TO DO: When the line containing "Lemma filter_codes (keys" appears in the entries below, begin printing there and stop after the line containing "revert r. induction"; print each of those lines exactly and no other line.

DATA FOR THIS TASK:
(* ===== verification/StoreClient.v ===== *)
(** * kvcm: the store client and the intent service

    [kvcm/backends/mooncake/client.py]: what the bindings return, checked and turned
    into plain values.  The bindings are third-party code: their answers are
    arguments.  [kvcm/api/grpc_server.py]: the two calls of the intent service,
    over the task engine. *)

From S2P Require Import Prelude PyDict PyStr KvcmTypes Ledger Keys Backend Intents.

(** A code of [batch_is_exist]. *)
Inductive ecode : Type := EBool (b : bool) | EInt (z : Z).

(** The attribute [is_memory_replica] of a descriptor: absent, a value, or a method
    with what it returns or raises. *)
Inductive pred_attr : Type := PAbsent | PValue (b : bool) | PMethod (r : result kexn bool).

(** An attribute of a buffer descriptor. *)
Inductive attr : Type := AInt (z : Z) | ABoolean (b : bool) | ACallable | AOther.

Record Buffer : Type := mkBuffer {
  buf_endpoint : string;
  buf_attrs : dict string attr
}.
Record Descriptor : Type := mkDescriptor {
  desc_memory : pred_attr;
  desc_buffer : Buffer
}.

(** What [batch_get_replica_desc] returns: a mapping or a list in key order; a key
    may have no list. *)
Inductive replica_descs : Type :=
| DMap (d : dict string (option (list Descriptor)))
| DList (l : list (option (list Descriptor))).

Module Client.

(** ** Life cycle: whether the client holds a connected store *)

(** [rc]: what [setup] returns. *)
Definition connect (rc : Z) : M bool kexn unit := fun connected =>
  if connected then (connected, Raise KStoreClient)
  else if rc =? 0 then (true, Ok tt) else (connected, Raise KStoreClient).
Definition close : M bool kexn unit := modify (fun _ => false).

(** [_s()] *)
Definition store (connected : bool) : result kexn unit := if connected then Ok tt else Raise KStoreClient.

(** ** Existence *)

Definition entry_exists (e : ecode) : result kexn bool :=
  match e with
  | EBool b => Ok b
  | EInt z => if z =? 1 then Ok true else if z =? 0 then Ok false else Raise KStoreClient
  end.

Definition is_code (e : ecode) : bool :=
  match e with EBool _ => true | EInt z => (z =? 0) || (z =? 1) end.

Definition is_exist (connected : bool) (raw : list string -> list ecode) (keys : list string) : result kexn (list bool) :=
  _ ← store connected;
  let r := raw keys in
  match filter (fun ke : string * ecode => is_code ke.2 = false) (zip keys r) with
  | _ :: _ => Raise KStoreClient
  | [] => Db.collect entry_exists r
  end.

(** ** Tasks *)

Definition create_copy_task (connected : bool) (answer : TaskId * Z) : result kexn TaskId :=
  _ ← store connected; if answer.2 =? 0 then Ok answer.1 else Raise KStoreClient.
Definition create_move_task (connected : bool) (answer : TaskId * Z) : result kexn TaskId :=
  _ ← store connected; if answer.2 =? 0 then Ok answer.1 else Raise KStoreClient.
Definition query_task {R} (connected : bool) (answer : R * Z) : result kexn R :=
  _ ← store connected; if answer.2 =? 0 then Ok answer.1 else Raise KStoreClient.

(** ** Removal *)

Definition batch_remove (connected : bool) (raw : list string -> list Z) (keys : list string) : result kexn (list Z) :=
  _ ← store connected;
  let r := raw keys in
  if negb (zlen r =? zlen keys) then Raise KStoreClient
  else match filter (fun krc : string * Z => krc.2 <> 0) (zip keys r) with
       | _ :: _ => Raise KStoreClient
       | [] => Ok r
       end.

(** ** Replica descriptors *)

Definition is_memory_replica (d : Descriptor) : result kexn bool :=
  match desc_memory d with PAbsent => Raise KStoreClient | PValue b => Ok b | PMethod r => r end.

(** The lenient variant: anything unreadable is no memory replica. *)
Definition is_memory_replica' (d : Descriptor) : bool :=
  match desc_memory d with PValue b | PMethod (Ok b) => b | _ => false end.

Definition byte_count (a : option attr) : option Z :=
  match a with Some (AInt z) => if z <? 0 then None else Some z | _ => None end.
Definition buffer_size (b : Buffer) : option Z :=
  match byte_count (dget "size" (buf_attrs b)) with
  | Some z => Some z
  | None => byte_count (dget "size_" (buf_attrs b))
  end.

(** [descs.items() if isinstance(descs, dict) else zip(keys, descs)] *)
Definition desc_items (keys : list string) (ds : replica_descs) : list (string * option (list Descriptor)) :=
  match ds with DMap d => d | DList l => zip keys l end.

Definition empty_rows {A} (keys : list string) : dict string (list A) := foldl (fun d k => dset k [] d) [] keys.

(** Endpoints of the memory replicas of one key. *)
Fixpoint memory_endpoints (l : list Descriptor) : result kexn (list string) :=
  match l with
  | [] => Ok []
  | d :: l => b ← is_memory_replica d; es ← memory_endpoints l; Ok (if (b : bool) then buf_endpoint (desc_buffer d) :: es else es)
  end.

Fixpoint endpoint_rows (items : list (string * option (list Descriptor))) (out : dict string (list string)) :
    result kexn (dict string (list string)) :=
  match items with
  | [] => Ok out
  | (k, rs) :: items => es ← memory_endpoints (default [] rs); endpoint_rows items (dset k es out)
  end.

Definition batch_memory_replica_endpoints (connected : bool) (ds : list string -> replica_descs) (keys : list string) :
    result kexn (dict string (list string)) :=
  _ ← store connected; endpoint_rows (desc_items keys (ds keys)) (empty_rows keys).

Definition size_row (d : Descriptor) : option ReplicaRow :=
  if is_memory_replica' d then Some (mkReplicaRow (buf_endpoint (desc_buffer d)) (buffer_size (desc_buffer d))) else None.

Definition batch_memory_replica_sizes (connected : bool) (ds : list string -> replica_descs) (keys : list string) :
    result kexn (dict string (list ReplicaRow)) :=
  _ ← store connected;
  Ok (foldl (fun out kr => dset kr.1 (omap size_row (default [] kr.2)) out) (empty_rows keys) (desc_items keys (ds keys))).

(** ** A failed query is never an answer *)

Lemma collect_exists r : Forall (fun e => is_code e = true) r -> exists bs, Db.collect entry_exists r = Ok bs /\ length bs = length r /\
  Forall2 (fun e b => entry_exists e = Ok b) r bs.
Proof.
  induction 1 as [|e r He _ IH]; [exists []; by split_and!|]. destruct IH as (bs&E&Hl&Hf). cbn [Db.collect]. rewrite E.
  assert (Hb : exists b, entry_exists e = Ok b).
  { destruct e as [b|z]; [by exists b|]. simpl in *. destruct (z =? 1); [by exists true|]. destruct (z =? 0); [by exists false|done]. }
  destruct Hb as [b Hb]. rewrite Hb. exists (b :: bs). split_and!; [done|simpl; lia|by constructor].
Qed.

Lemma filter_codes (keys : list string) r : length keys = length r ->
  filter (fun ke : string * ecode => is_code ke.2 = false) (zip keys r) = [] <-> Forall (fun e => is_code e = true) r.
Proof.
  revert r. induction keys as [|k keys IH]; intros [|e r] Hl; [by split; [constructor|]|done|done|]. cbn [zip zip_with].
  injection Hl as Hl. specialize (IH r Hl). rewrite filter_cons. simpl. destruct (is_code e) eqn:E.
  - rewrite decide_False by done. rewrite IH. split; [by constructor|by intros ?%Forall_inv_tail].
  - rewrite decide_True by done. split; [done|]. intros Hf%Forall_inv. congruence.
Qed.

ANSWER TO THE PROBLEM:
Lemma filter_codes (keys : list string) r : length keys = length r ->
  filter (fun ke : string * ecode => is_code ke.2 = false) (zip keys r) = [] <-> Forall (fun e => is_code e = true) r.
Proof.
  revert r. induction keys as [|k keys IH]; intros [|e r] Hl; [by split; [constructor|]|done|done|]. cbn [zip zip_with].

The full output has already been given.